Thursday, 3 January 2013

Growing Oca - A guest post by Manley

So, back in the heady days at the start of 2012, before we knew that it would be the wettest year on record or that  Jimmy Saville touched kids, 5olly started banging on about some shit called oca. I have eaten ocra before and it was frankly abhorrant, and I have seen the odd orca, although not yet tasted it, but oca was a new one on me.  To be honest, I just thought the old fool had made it up or heard it wrong, you know what he is like.

I am pretty much up for anything, shy of incest or morris dancing, so I thought I would give it a whirl and bought myself ten tubers from that there ebay. For the princely sum of seven of your English pounds and twenty shiny copper pennies. I then sat down with a nice gin to wait.

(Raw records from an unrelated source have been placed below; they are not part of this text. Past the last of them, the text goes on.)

Lemma effort_broadcast c s :
  (effort (cond_broadcast c s) <= effort s + 2 * length (t_pcs s))%nat.
Proof.
  unfold effort. rewrite (proj1 (cond_broadcast_same c s)). generalize (length (t_pcs s)) at 1 2 as n.
  intros n. unfold total, cond_broadcast. case_match; [|lia]. simpl.
  induction (t_pcs s) as [|pc l IH]; csimpl; [lia|].
  assert (weight n (wake_on c pc) <= weight n pc + 2)%nat; [|lia].
  destruct pc; unfold wake_on; simpl; repeat case_match; simpl; lia.
Qed.

Lemma effort_set s i x y : t_pcs s !! i = Some x ->
  (effort (set_pc i y s) + weight (length (t_pcs s)) x = effort s + weight (length (t_pcs s)) y)%nat.
Proof. intros H. unfold effort. simpl. rewrite length_insert. by apply total_set. Qed.

Lemma act_length a s s' evs : act a s = Some (s', evs) -> length (t_pcs s') = length (t_pcs s).
Proof.
  intros H. act_cases H; simpl; rewrite ?length_insert; try done.
  - destruct (evaluate_inv _ _ _ _ _ _ _ H) as [(_ & -> & _)|(r & q & _ & Hr & -> & _)]; simpl; by rewrite length_insert.
  - by eapply cond_signal_phases.
  - apply cond_broadcast_same.
  - apply cond_broadcast_same.
Qed.

Lemma effort_act a s s' evs : progress a = true -> act a s = Some (s', evs) -> (effort s' < effort s)%nat.
Proof.
  intros Hp H. act_cases H; try done.
  all: try (match goal with Hpc : t_pcs ?t !! ?i = Some ?x |- (effort ?u < _)%nat =>
    match u with context [set_pc i ?y t] =>
      pose proof (effort_set t i x y Hpc) as He; change (effort u) with (effort (set_pc i y t)); cbn [weight] in He; lia
    end end).
  - destruct (evaluate_inv _ _ _ _ _ _ _ H) as [(_ & -> & _)|(r & q & _ & Hr & -> & _)].
    + pose proof (effort_set s i _ (Asleep o) Epc) as He. cbn [weight] in He.
      change (effort (set_pc i (Asleep o) s) < effort s)%nat. lia.
    + pose proof (effort_set s i _ (after r) Epc) as He. pose proof (weight_after (length (t_pcs s)) r).
      cbn [weight] in He. change (effort (set_pc i (after r) s) < effort s)%nat. lia.
  - pose proof (cond_signal_keeps _ _ _ _ _ _ E Epc ltac:(done)) as Hk.
    pose proof (effort_set _ i _ (Unlocking r) Hk) as He. cbn [weight] in He.
    destruct (cond_signal_inv _ _ _ _ E) as [(-> & _)|(j & o & _ & Hj & _ & ->)]; [lia|].
    pose proof (effort_set _ j _ (Woken o) Hj) as He2. cbn [weight] in He2. lia.
  - pose proof (effort_set _ i _ (Broadcasting NotFull) (broadcast_lookup _ _ NotEmpty _ Epc)) as He.
    pose proof (effort_broadcast NotEmpty s). rewrite (proj1 (cond_broadcast_same _ _)) in He. cbn [weight] in He. lia.
  - pose proof (effort_set _ i _ (Unlocking Shut) (broadcast_lookup _ _ NotFull _ Epc)) as He.
    pose proof (effort_broadcast NotFull s). rewrite (proj1 (cond_broadcast_same _ _)) in He. cbn [weight] in He. lia.
Qed.

Lemma schedule_effort al : forall s s' evs, Forall (fun a => progress a = true) al ->
  schedule al s = Some (s', evs) -> (length al + effort s' <= effort s)%nat.
Proof.
  induction al as [|a al IH]; intros s s' evs Hp H; simpl in H; [simplify_eq; simpl; lia|].
  apply Forall_cons in Hp as [Ha Hp]. destruct (act a s) as [[s1 ev]|] eqn:Ea; [|done]. simpl in H.
  destruct (schedule al s1) as [[s2 evs']|] eqn:Es; [|done]. simplify_eq/=.
  pose proof (effort_act _ _ _ _ Ha Ea). specialize (IH _ _ _ Hp Es). lia.
Qed.

(** Some thread can move, or all rest. *)
Lemma can_move s : (exists i pc a, t_pcs s !! i = Some pc /\ next_action i pc s = Some a) \/
  (forall i pc, t_pcs s !! i = Some pc -> next_action i pc s = None).
Proof.
  destruct (list_find (fun x => is_Some (next_action x.1 x.2 s)) (imap pair (t_pcs s))) as [[j [i pc]]|] eqn:E.
  - apply list_find_Some in E as (Hl & [a Ha] & _). rewrite list_lookup_imap in Hl.
    destruct (t_pcs s !! j) eqn:Ej; simplify_eq/=. left. eauto.
  - right. intros i pc Hi. apply list_find_None in E. rewrite Forall_lookup in E.
    destruct (next_action i pc s) eqn:En; [|done]. exfalso. apply (E i (i, pc)).
    + by rewrite list_lookup_imap, Hi.
    + simpl. rewrite En. eauto.
Qed.
Lemma accesses_linearizable_witness : exists s' evs o c,
  run_accesses access_schedule idle_accesses = Some (s', evs) /\
  ac_pcs s' !! 2%nat = Some (Inside o c) /\ ac_owner s' = Some 2%nat /\
  answers evs = [Pushed CONNECTION_QUEUE_OK] /\ history 0 Outside evs Outside.
Proof.
  destruct (run_accesses access_schedule idle_accesses) as [[s' evs]|] eqn:E; [|by vm_compute in E].
  pose proof (accesses_linearizable _ _ _ _ _ idle_at_rest E) as (Ho & Ha & Hi & Hh).
  specialize (Hh 0%nat). specialize (Ho 2%nat). vm_compute in E. injection E as <- <-.
  eexists _, _, _, _. split; [done|]. split; [done|]. split; [by eapply Ho|]. split; [done|exact Hh].
Defined.
Lemma open_ref_inv path size : open_ref path = inr size ->
  fs_open path = None /\ exists st, fs_fstat path = inr st /\ st_kind st = KindRegular /\ st_size st = size.
Proof.
  unfold open_ref. destruct (fs_open path) as [e|]; [by destruct e|].
  destruct (fs_fstat path) as [|st]; [done|]. case_bool_decide; [|done]. simpl.
  repeat case_match; intros; simplify_eq. eauto.
Qed.
End containment.

(** C9. Refinement.  For every target and every pattern of memory exhaustion,
    [static_files_serve] does not fault, returns the file or the error of the
    reference lookup (or OUT_OF_MEMORY after a failed allocation), leaves an
    empty response on every error, and gives back every block and descriptor
    that the response does not carry. *)
Theorem static_files_serve_refines `{FileSystem} droot target resp p :
  held p resp -> NUL ∉ target ->
  wp (static_files_serve droot (Some target) resp) (fun '(rc, r') p' =>
    resp_step p resp p' r' /\ held p' r' /\
    ((exists path size, serve_ref droot target = inr (path, size) /\ rc = STATIC_FILE_OK /\
        file_response path size r') \/
     r' = http_response_init /\ rc <> STATIC_FILE_OK /\
     (serve_ref droot target = inl rc \/ rc = STATIC_FILE_OUT_OF_MEMORY /\ alloc_failed p p'))) p.
Proof.
  intros Hh Hn. eapply wp_mono; [by apply static_files_serve_wp|]. by intros [rc r'] p'.
Qed.

(** C3. Containment.  Whatever the target, its escapes and its dot segments, and
    whatever symbolic links the tree has, a file is only served when the path
    that is opened is what [realpath] made of the document root joined with the
    path that the target names (or with its index file), so that no link is left
    in it; it extends the components of the canonical document root; the open
    descriptor is of a regular file, and its size is the body length and at most
    64 MiB. *)
Theorem static_files_serve_contained `{PosixPaths} droot target resp p :
  held p resp -> NUL ∉ target ->
  wp (static_files_serve droot (Some target) resp) (fun '(rc, r') _ => rc = STATIC_FILE_OK ->
    exists root below joined rest st,
      fs_realpath droot = inr (absolute root) /\ names_below_root target below /\
      join_root_relative (absolute root) below = inr joined /\
      fs_realpath joined = inr (absolute (root ++ rest)) /\ Forall proper_name (root ++ rest) /\
      fs_open (absolute (root ++ rest)) = None /\ fs_fstat (absolute (root ++ rest)) = inr st /\
      st_kind st = KindRegular /\ 0 <= st_size st <= HTTP_MAX_STATIC_FILE_SIZE /\
      file_response (absolute (root ++ rest)) (st_size st) r') p.
Proof.
  intros Hh Hn. eapply wp_mono; [by apply static_files_serve_wp|]. intros [rc r'] p' (_ & _ & Hr) ->.
  destruct Hr as [(path & size & Hs & _ & Hfile)|(_ & ? & _)]; [|done].
  apply serve_ref_inv in Hs as (portion & decoded & rel & Hp & Hde & Hn' & Hl & Ho).
  apply locate_ref_within in Hl as (root & _ & below & j & Hroot & Hw & Hb & Hjoin & Hj & _).
  apply root_ref_inv in Hroot as [Hd _].
  destruct (realpath_canonical _ _ Hd) as (rc & -> & HR).
  destruct (realpath_canonical _ _ Hj) as (pc & -> & HP).
  apply canonical_proper in HR, HP. apply within_components in Hw as [rest ->]; [|done..].
  pose proof (open_ref_size _ _ Ho). apply open_ref_inv in Ho as (Hopen & st & Hst & Hk & <-).
  exists rc, below, j, rest, st. split_and!; try done; [by exists portion, decoded, rel|lia..].
Qed.

(** A server whose document root is the root directory serves nothing: the
    containment test asks for a slash after the root, and the root ends in one,
    so every file below it is refused. *)
Theorem root_directory_serves_nothing `{PosixPaths} droot target resp p :
  held p resp -> NUL ∉ target -> fs_realpath droot = inr (lit "/") ->
  wp (static_files_serve droot (Some target) resp) (fun '(rc, r') _ =>
    rc <> STATIC_FILE_OK /\ r' = http_response_init) p.
Proof.
  intros Hh Hn Hroot. eapply wp_mono; [by apply static_files_serve_wp|].
  intros [rc r'] p' (_ & _ & [(path & size & Hs & _)|(-> & ? & _)]); [|done]. exfalso.
  apply serve_ref_inv in Hs as (_ & _ & rel & _ & _ & _ & Hl & _).
  apply locate_ref_within in Hl as (root & st & _ & j & Hr & Hw & _ & _ & Hj & Hst & Hk).
  apply root_ref_inv in Hr as (Hr & st' & Hst' & Hk'). rewrite Hroot in Hr. injection Hr as <-.
  apply within_slash in Hw as [->|[rest ->]]; [congruence|].
  apply realpath_canonical in Hj as (cs & Heq & HF). unfold absolute in Heq. injection Heq as Heq.
  destruct HF as [|s cs [(Hs & _ & _ & Hsl) _] _]; [done|].
  destruct s as [|c s]; [done|]. destruct cs; simpl in Heq; injection Heq as <- _; set_solver.
Qed.

(** ** A small site *)

(** A document root with an index file, a text file and a link that leaves it. *)
Definition site_files : list (list byte * file_stat) :=
  [(lit "/srv", Stat KindDirectory 4096); (lit "/srv/index.html", Stat KindRegular 12);
   (lit "/srv/a.txt", Stat KindRegular 5); (lit "/etc/passwd", Stat KindRegular 100)].

Definition site_stat (path : list byte) : errno + file_stat :=
  match find (fun e => bool_decide (fst e = path)) site_files with
  | Some (_, st) => inr st
  | None => inl ENOENT
  end.

Definition site_links (path : list byte) : list byte :=
  if bool_decide (path = lit "./public") then lit "/srv"
  else if bool_decide (path = lit "/srv/out") then lit "/etc/passwd"
  else path.

Definition site : FileSystem :=
  {| fs_realpath := fun path => try (site_stat (site_links path)) (fun _ => inr (site_links path));
     fs_stat := site_stat;
     fs_open := fun path => match site_stat path with inl e => Some e | inr _ => None end;
     fs_fstat := site_stat |}.

Lemma site_posix : @PosixPaths site.
Proof.
  intros path r. cbn [site fs_realpath]. unfold site_stat.
  destruct (find _ site_files) as [[p st]|] eqn:E; cbn; [|done]. intros [= <-].
  apply find_some in E as [Hin Hp%bool_decide_eq_true]. cbn [fst] in Hp. rewrite <- Hp. clear Hp.
  assert (Hcs : exists cs, p = absolute cs /\ forallb (fun s => negb (bool_decide (s = [])) &&
    negb (bool_decide (s = lit ".")) && negb (bool_decide (s = lit "..")) &&
    negb (bool_decide ("/"%byte ∈ s)) && negb (bool_decide (NUL ∈ s))) cs = true).
  { repeat destruct Hin as [[= <- <-]|Hin]; [exists [lit "srv"]|exists [lit "srv"; lit "index.html"]|
      exists [lit "srv"; lit "a.txt"]|exists [lit "etc"; lit "passwd"]|done]; by vm_compute. }
  destruct Hcs as (cs & -> & Hf). exists cs. split; [done|]. apply Forall_forall. intros s Hs.
  rewrite forallb_forall in Hf. specialize (Hf s (proj1 (list_elem_of_In _ _) Hs)). bool_simp.
  repeat match goal with H : bool_decide _ = false |- _ => apply bool_decide_eq_false in H end.
  by split_and!.
Qed.

Example site_lookups :
  @serve_ref site (lit "./public") (lit "/") = inr (lit "/srv/index.html", 12) /\
  @serve_ref site (lit "./public") (lit "/x/../%61.txt?v=1") = inr (lit "/srv/a.txt", 5) /\
  @serve_ref site (lit "./public") (lit "/out") = inl STATIC_FILE_FORBIDDEN /\
  @serve_ref site (lit "./public") (lit "/%2e%2e/etc/passwd") = inl STATIC_FILE_FORBIDDEN /\
  @serve_ref site (lit "./public") (lit "/b.txt") = inl STATIC_FILE_NOT_FOUND /\
  @serve_ref site (lit "./public") (lit "/a%00.txt") = inl STATIC_FILE_BAD_TARGET.
Proof. split_and!; vm_compute; reflexivity. Qed.

Lemma static_files_serve_refines_witness : let p := fresh_proc (fun _ => true) in
  wp (@static_files_serve site (lit "./public") (Some (lit "/a.txt")) http_response_init)
    (fun '(rc, r') p' => resp_step p http_response_init p' r' /\ held p' r' /\
    ((exists path size, @serve_ref site (lit "./public") (lit "/a.txt") = inr (path, size) /\
        rc = STATIC_FILE_OK /\ file_response path size r') \/
     r' = http_response_init /\ rc <> STATIC_FILE_OK /\
     (@serve_ref site (lit "./public") (lit "/a.txt") = inl rc \/
      rc = STATIC_FILE_OUT_OF_MEMORY /\ alloc_failed p p'))) p.
Proof.
  intros p. apply (@static_files_serve_refines site); [apply held_init|].
  by apply (bool_decide_unpack _).
Defined.

Lemma static_files_serve_contained_witness :
  wp (@static_files_serve site (lit "./public") (Some (lit "/a.txt")) http_response_init)
    (fun '(rc, r') _ => rc = STATIC_FILE_OK ->
    exists root below joined rest st,
      @fs_realpath site (lit "./public") = inr (absolute root) /\ names_below_root (lit "/a.txt") below /\
      join_root_relative (absolute root) below = inr joined /\
      @fs_realpath site joined = inr (absolute (root ++ rest)) /\ Forall proper_name (root ++ rest) /\
      @fs_open site (absolute (root ++ rest)) = None /\
      @fs_fstat site (absolute (root ++ rest)) = inr st /\
      st_kind st = KindRegular /\ 0 <= st_size st <= HTTP_MAX_STATIC_FILE_SIZE /\
      file_response (absolute (root ++ rest)) (st_size st) r') (fresh_proc (fun _ => true)).
Proof.
  apply (@static_files_serve_contained site site_posix); [apply held_init|].
  by apply (bool_decide_unpack _).
Defined.
(* ===== verification/Logger.v ===== *)
(** * The logger: logger.h and logger.c

    One call writes one line under the mutex, so a call is one step and a run of
    several threads is a sequence of calls; LoggerThreads.v has the mutex, and
    threads that write a byte at a time.  [vfprintf] is modelled for the
    directives that the program uses. *)
From S2P Require Import Prelude CLib.

(** [g_logger_ready], and what has been written to [stderr]. *)
Record logger_t := Logger { lg_ready : bool; lg_stderr : list byte }.

(** ** Formatting *)

(** The arguments of a call: a string, an [int], an [unsigned] or [size_t]. *)
Inductive arg := ArgString (s : list byte) | ArgInt (n : Z) | ArgUnsigned (n : Z).

(** Formats with %s, %d, %u and %zu; [None] when a directive is another one or
    does not fit its argument, which C leaves undefined. *)
Fixpoint vformat (format : list byte) (args : list arg) : option (list byte) :=
  match format with
  | [] => Some []
  | c :: rest =>
      if c =?b "%" then
        match rest with
        | d :: rest' =>
            if d =?b "s" then
              match args with
              | ArgString s :: args => (fun out => s ++ out) <$> vformat rest' args
              | _ => None
              end
            else if d =?b "d" then
              match args with
              | ArgInt n :: args => (fun out => fmt_int n ++ out) <$> vformat rest' args
              | _ => None
              end
            else if d =?b "u" then
              match args with
              | ArgUnsigned n :: args => (fun out => fmt_unsigned n ++ out) <$> vformat rest' args
              | _ => None
              end
            else if d =?b "z" then
              match rest' with
              | u :: rest'' =>
                  if u =?b "u" then
                    match args with
                    | ArgUnsigned n :: args => (fun out => fmt_unsigned n ++ out) <$> vformat rest'' args
                    | _ => None
                    end
                  else None
              | [] => None
              end
            else None
        | [] => None
        end
      else (fun out => c :: out) <$> vformat rest args
  end.

(** ** Operations *)

Definition logger_init (lg : logger_t) : bool * logger_t := (true, Logger true (lg_stderr lg)).

Definition logger_destroy (lg : logger_t) : logger_t := Logger false (lg_stderr lg).

(** [len == 0 || format[len - 1] != '\n'] *)
Definition needs_newline (format : list byte) : bool :=
  match last format with None => true | Some c => negb (c =?b LF) end.

(** The critical section; [None] for an undefined format. *)
Definition emit (prefix format : list byte) (args : list arg) (lg : logger_t) : option logger_t :=
  if lg_ready lg then
    text ← vformat format args;
    Some (Logger true (lg_stderr lg ++ prefix ++ text ++ if needs_newline format then [LF] else []))
  else Some lg.

Definition logger_log (format : option (list byte)) (args : list arg) (lg : logger_t) : option logger_t :=
  match format with None => Some lg | Some format => emit [] format args lg end.

Definition logger_verbose (verbose : bool) (format : option (list byte)) (args : list arg) (lg : logger_t)
  : option logger_t :=
  match format with
  | Some format => if negb verbose then Some lg else emit (lit "[verbose] ") format args lg
  | None => Some lg
  end.

(** ** Theorems *)

(** A call, by whichever thread. *)
Inductive log_call :=
| CallLog (format : list byte) (args : list arg)
| CallVerbose (verbose : bool) (format : list byte) (args : list arg).

Definition run_call (c : log_call) (lg : logger_t) : option logger_t :=
  match c with
  | CallLog format args => logger_log (Some format) args lg
  | CallVerbose verbose format args => logger_verbose verbose (Some format) args lg
  end.

Fixpoint run_calls (cs : list log_call) (lg : logger_t) : option logger_t :=
  match cs with [] => Some lg | c :: cs => lg ← run_call c lg; run_calls cs lg end.

Definition defined (c : log_call) : Prop :=
  match c with CallLog format args | CallVerbose _ format args => is_Some (vformat format args) end.

Definition writes (c : log_call) : bool :=
  match c with CallLog _ _ => true | CallVerbose verbose _ _ => verbose end.

(** The line of a call: its prefix, its text, and a newline unless the format
    has one. *)
Definition line_of (c : log_call) : list byte :=
  match c with
  | CallLog format args => default [] (vformat format args) ++ if needs_newline format then [LF] else []
  | CallVerbose _ format args =>
      lit "[verbose] " ++ default [] (vformat format args) ++ if needs_newline format then [LF] else []
  end.

Lemma last_app_some {A} (l k : list A) x : last k = Some x -> last (l ++ k) = Some x.
Proof. intros Hk. rewrite last_app. by rewrite Hk. Qed.

Lemma last_cons_some {A} (a : A) l x : last l = Some x -> last (a :: l) = Some x.
Proof. intros Hl. exact (last_app_some [a] l x Hl). Qed.

(** No directive ends in a newline, so a newline at the end of the format is one
    at the end of the text. *)
Lemma vformat_last : forall n format args out, (length format <= n)%nat ->
  vformat format args = Some out -> last format = Some LF -> last out = Some LF.
Proof.
  induction n as [|n IH]; intros [|c rest] args out Hn Hv Hl; simpl in Hn; try done; [lia|].
  assert (Hnext : forall pre rest' args' text, vformat rest' args' = Some text -> last rest' = Some LF ->
    (length rest' <= n)%nat -> last (pre ++ text) = Some LF).
  { intros pre rest' args' text Hv' Hl' Hn'. by eapply last_app_some, IH. }
  simpl in Hv. destruct (c =?b "%")%byte eqn:Ec.
  - apply Byte.byte_dec_bl in Ec as ->. destruct rest as [|d rest]; [done|].
    assert (Hd : forall rest', last (d :: rest') = Some LF -> d <> LF -> last rest' = Some LF).
    { intros [|x rest'] Hx Hne; [by injection Hx as ->|done]. }
    change (last (d :: rest) = Some LF) in Hl. simpl in Hn.
    destruct (d =?b "s")%byte eqn:E1; [|destruct (d =?b "d")%byte eqn:E2; [|destruct (d =?b "u")%byte eqn:E3;
      [|destruct (d =?b "z")%byte eqn:E4; [|done]]]].
    1-3: match goal with E : (_ =?b _) = true |- _ => apply Byte.byte_dec_bl in E as -> end;
      apply Hd in Hl; [|done]; destruct args as [|[]]; try done;
      apply fmap_Some in Hv as (text & Hv & ->); eapply Hnext; eauto; lia.
    apply Byte.byte_dec_bl in E4 as ->. apply Hd in Hl; [|done]. destruct rest as [|u rest]; [done|].
    destruct (u =?b "u")%byte eqn:E5; [|done]. apply Byte.byte_dec_bl in E5 as ->.
    destruct args as [|[]]; try done. apply fmap_Some in Hv as (text & Hv & ->).
    eapply Hnext; [done| |simpl in *; lia]. destruct rest; [done|exact Hl].
  - apply fmap_Some in Hv as (text & Hv & ->). destruct rest as [|d rest].
    + simpl in Hv. by injection Hv as <-.
    + eapply (Hnext [c]); [done|exact Hl|simpl in *; lia].
Qed.

Lemma line_ends format args text : vformat format args = Some text ->
  last (text ++ if needs_newline format then [LF] else []) = Some LF.
Proof.
  intros Hv. unfold needs_newline. destruct (last format) as [c|] eqn:El; [|by apply last_app_some].
  destruct (c =?b LF) eqn:Ec; simpl; [|by apply last_app_some].
  apply Byte.byte_dec_bl in Ec as ->. rewrite app_nil_r. by eapply vformat_last.
Qed.

Lemma run_call_line c lg : defined c -> lg_ready lg = true ->
  run_call c lg = Some (Logger true (lg_stderr lg ++ if writes c then line_of c else [])) /\
  (writes c = true -> last (line_of c) = Some LF).
Proof.
  intros Hd Hr. destruct c as [format args|[] format args]; destruct Hd as [text Ht]; simpl; unfold emit;
    rewrite ?Hr, ?Ht; simpl.
  - split; [done|]. intros _. by eapply line_ends.
  - split; [done|]. intros _. repeat apply last_cons_some. by eapply line_ends.
  - split; [|done]. destruct lg. simpl in *. by rewrite Hr, app_nil_r.
Qed.

(** Log lines are whole.  Whatever calls the threads make and in whichever order,
    what reaches [stderr] is one line per call that is meant to write, in that
    order, each ending in a newline and none cut by another; after
    [logger_destroy] nothing is written. *)
Theorem logger_writes_lines cs lg : Forall defined cs -> lg_ready lg = true ->
  run_calls cs lg = Some (Logger true (lg_stderr lg ++ concat (map line_of (List.filter writes cs)))) /\
  Forall (fun l => last l = Some LF) (map line_of (List.filter writes cs)) /\
  run_calls cs (logger_destroy lg) = Some (logger_destroy lg).
Proof.
  intros Hd. revert lg. induction Hd as [|c cs Hc Hd IH]; intros lg Hr.
  { split_and!; [|done|done]. destruct lg. simpl in *. by rewrite Hr, app_nil_r. }
  destruct (run_call_line c lg Hc Hr) as [Hrun Hlast].
  destruct (IH (Logger true (lg_stderr lg ++ if writes c then line_of c else []))) as (H1 & H2 & _); [done|].
  destruct (IH lg Hr) as (_ & _ & H3). cbn [run_calls List.filter]. rewrite Hrun. simpl. rewrite H1. split_and!.
  - destruct (writes c); simpl; by rewrite ?app_nil_r, <- ?app_assoc.
  - destruct (writes c); simpl; [constructor; auto|done].
  - replace (run_call c (logger_destroy lg)) with (Some (logger_destroy lg)); [done|].
    by destruct c as [|[]].
Qed.

Lemma logger_writes_lines_witness :
  let cs := [CallLog (lit "accepted %s:%u") [ArgString (lit "::1"); ArgUnsigned 80];
             CallVerbose false (lit "fd %d") [ArgInt 4]; CallVerbose true (lit "fd %d") [ArgInt 4]] in
  Forall defined cs /\
  run_calls cs (Logger true []) =
    Some (Logger true (lit "accepted ::1:80" ++ [LF] ++ lit "[verbose] fd 4" ++ [LF])).
Proof.
  assert (Hd : Forall defined [CallLog (lit "accepted %s:%u") [ArgString (lit "::1"); ArgUnsigned 80];
             CallVerbose false (lit "fd %d") [ArgInt 4]; CallVerbose true (lit "fd %d") [ArgInt 4]]).
  { repeat constructor; by eexists. }
  split; [exact Hd|]. exact (proj1 (logger_writes_lines _ (Logger true []) Hd eq_refl)).
Defined.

A quick Google tells me that Oxalis tuberosa is a perennial herbaceous plant that overwinters as underground stem tubers. These tubers are known as oca, from the Quechua words okka, oqa, and uqa; New Zealand yam; and a number of other alternative names. All I really care about is how they taste and whether they are easy to prepare.  I have worries as they look vaguely reminiscent of Crosnes and, as any allotmenter will tell you, any sort of Jerusalem artichoke, whilst jolly tasty, is a bugger to prepare and, once planted, will be harvested every season for the rest of your life. By everyone on the plot. Artichoke are second only to horseradish in the 'not bloody dying' stakes.

Mmm! Steaks.

No, sorry - vegetables.  They came in a jiffy bag and I made a small joke which my wife failed to understand, so I put them out in an egg box on the windowsill to erupt with spring joy. Not much happened for some time. I drank some more gin. I made some more gin. I drank some more gin.  5olly assured me that it was worth the wait, since I would be rewarded with sweet cricket balls of cool, radishy brassica joy. I think he was talking about kohl rabi, to be honest, but at least the gin was still good.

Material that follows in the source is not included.